- [Activity]
Please take the records that follow and repeat exactly the lines starting with the line with "mkItem (ProductID it) n." and going on through the line with "mkOrder (Order_ID o) (CustomerName o) (Items o) st".

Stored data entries
(** * Orders and stock: a shallow embedding of the order service

    The development follows the Go packages of the repository:
    - [domain]: products, order items, orders and order statuses;
    - [repository]: the in-memory store ([MemoryStore], [MemoryOrders],
      [MemoryTx]) with its identifier counters;
    - [service]: [ProductService] and [OrderService] ([CreateOrder],
      [GetOrder], [CancelOrder], [PartialReturn]).

    Go's [int64] is a [Z] kept in the signed 64-bit range by [wrap64];
    [float64] is Rocq's primitive binary64 float; Go maps are [gmap]s; a
    [time.Time] is a [Z] and the clock reading of a call is an argument.
    Store operations run in a state-and-error monad in which an error keeps
    the mutations made so far (the transaction manager does no rollback).
    The locks of the store are left out: calls are taken one at a time. *)

From Stdlib Require Import ZArith Lia List String Floats.
From stdpp Require Import base option list gmap fin_maps.
Import ListNotations.

Local Open Scope Z_scope.

(** ** 64-bit signed integers *)

Module Int64.

Definition min_int64 : Z := - 2 ^ 63.
Definition max_int64 : Z := 2 ^ 63 - 1.

(** Two's complement wrap-around of Go's [int64] arithmetic. *)
Definition wrap64 (z : Z) : Z := (z + 2 ^ 63) mod 2 ^ 64 - 2 ^ 63.

Definition add64 (a b : Z) : Z := wrap64 (a + b).
Definition sub64 (a b : Z) : Z := wrap64 (a - b).

Definition in_int64 (z : Z) : Prop := min_int64 <= z <= max_int64.

End Int64.
Import Int64.

(** ** package domain *)

Record Product := mkProduct {
  Product_ID : Z;
  Name : string;
  SKU : string;
  Price : float;
  Stock : Z
}.

Inductive OrderStatus :=
| OrderStatusPending
| OrderStatusConfirmed
| OrderStatusCancelled.

Record OrderItem := mkItem {
  ProductID : Z;
  Quantity : Z
}.

Record Order := mkOrder {
  Order_ID : Z;
  CustomerName : string;
  Items : list OrderItem;
  Status : OrderStatus;
  CreatedAt : Z;
  UpdatedAt : Z
}.

#[global] Instance OrderStatus_eq_dec : EqDecision OrderStatus.
Proof. solve_decision. Defined.

#[global] Instance OrderItem_eq_dec : EqDecision OrderItem.
Proof. solve_decision. Defined.

(** Field assignments on the local copies the services work on. *)
Definition set_Product_ID (p : Product) (id : Z) : Product :=
  mkProduct id (Name p) (SKU p) (Price p) (Stock p).
Definition set_Stock (p : Product) (n : Z) : Product :=
  mkProduct (Product_ID p) (Name p) (SKU p) (Price p) n.
Definition set_Quantity (it : OrderItem) (n : Z) : OrderItem :=
  mkItem (ProductID it) n.
Definition set_Order_ID (o : Order) (id : Z) : Order :=
  mkOrder id (CustomerName o) (Items o) (Status o) (CreatedAt o) (UpdatedAt o).
Definition set_Status (o : Order) (st : OrderStatus) : Order :=
  mkOrder (Order_ID o) (CustomerName o) (Items o) st (CreatedAt o) (UpdatedAt o).
Definition set_Items (o : Order) (its : list OrderItem) : Order :=
  mkOrder (Order_ID o) (CustomerName o) its (Status o) (CreatedAt o) (UpdatedAt o).
Definition set_CreatedAt (o : Order) (t : Z) : Order :=
  mkOrder (Order_ID o) (CustomerName o) (Items o) (Status o) t (UpdatedAt o).
Definition set_UpdatedAt (o : Order) (t : Z) : Order :=
  mkOrder (Order_ID o) (CustomerName o) (Items o) (Status o) (CreatedAt o) t.

(** ** package repository *)

Inductive error :=
| ErrInvalidInput
| ErrNotFound
| ErrNotEnoughStock
| ErrInvalidState.

Inductive result (A : Type) :=
| Ok (a : A)
| Err (e : error).
Arguments Ok {A} a.
Arguments Err {A} e.

Definition is_ok {A} (r : result A) : bool :=
  match r with Ok _ => true | Err _ => false end.

Record MemoryStore := mkStore {
  nextProdID : Z;
  nextOrderID : Z;
  productsByID : gmap Z Product;
  ordersByID : gmap Z Order
}.

Definition NewMemoryStore : MemoryStore := mkStore 1 1 ∅ ∅.

Definition set_products (m : MemoryStore) (ps : gmap Z Product) : MemoryStore :=
  mkStore (nextProdID m) (nextOrderID m) ps (ordersByID m).
Definition set_orders (m : MemoryStore) (os : gmap Z Order) : MemoryStore :=
  mkStore (nextProdID m) (nextOrderID m) (productsByID m) os.

(** A computation over the store: it returns a value or an error, and in
    both cases the store as it stands (nothing is rolled back). *)
Definition M (A : Type) : Type := MemoryStore -> result A * MemoryStore.

Definition ret {A} (a : A) : M A := fun m => (Ok a, m).
Definition fail {A} (e : error) : M A := fun m => (Err e, m).
Definition bind {A B} (c : M A) (k : A -> M B) : M B :=
  fun m => match c m with
           | (Ok a, m') => k a m'
           | (Err e, m') => (Err e, m')
           end.

Notation "'let*' x ':=' c 'in' k" := (bind c (fun x => k))
  (at level 10, x name, c at level 100, k at level 200).
Notation "'do*' c 'in' k" := (bind c (fun _ => k))
  (at level 10, c at level 100, k at level 200).

(** [for _, x := range xs { acc = body(acc, x) }] with early return on error. *)
Fixpoint foldM {A B} (body : B -> A -> M B) (acc : B) (xs : list A) : M B :=
  match xs with
  | [] => ret acc
  | x :: xs' => let* acc' := body acc x in foldM body acc' xs'
  end.

Module Products.

Definition Create (p : Product) : M Product := fun m =>
  let p' := set_Product_ID p (nextProdID m) in
  (Ok p', mkStore (add64 (nextProdID m) 1) (nextOrderID m)
                  (<[Product_ID p' := p']> (productsByID m)) (ordersByID m)).

Definition GetByID (id : Z) : M Product := fun m =>
  match productsByID m !! id with
  | None => (Err ErrNotFound, m)
  | Some p => (Ok p, m)
  end.

Definition Update (p : Product) : M unit := fun m =>
  match productsByID m !! Product_ID p with
  | None => (Err ErrNotFound, m)
  | Some _ => (Ok tt, set_products m (<[Product_ID p := p]> (productsByID m)))
  end.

- [Exercise answer]
  mkItem (ProductID it) n.
Definition set_Order_ID (o : Order) (id : Z) : Order :=
  mkOrder id (CustomerName o) (Items o) (Status o) (CreatedAt o) (UpdatedAt o).
Definition set_Status (o : Order) (st : OrderStatus) : Order :=
  mkOrder (Order_ID o) (CustomerName o) (Items o) st (CreatedAt o) (UpdatedAt o).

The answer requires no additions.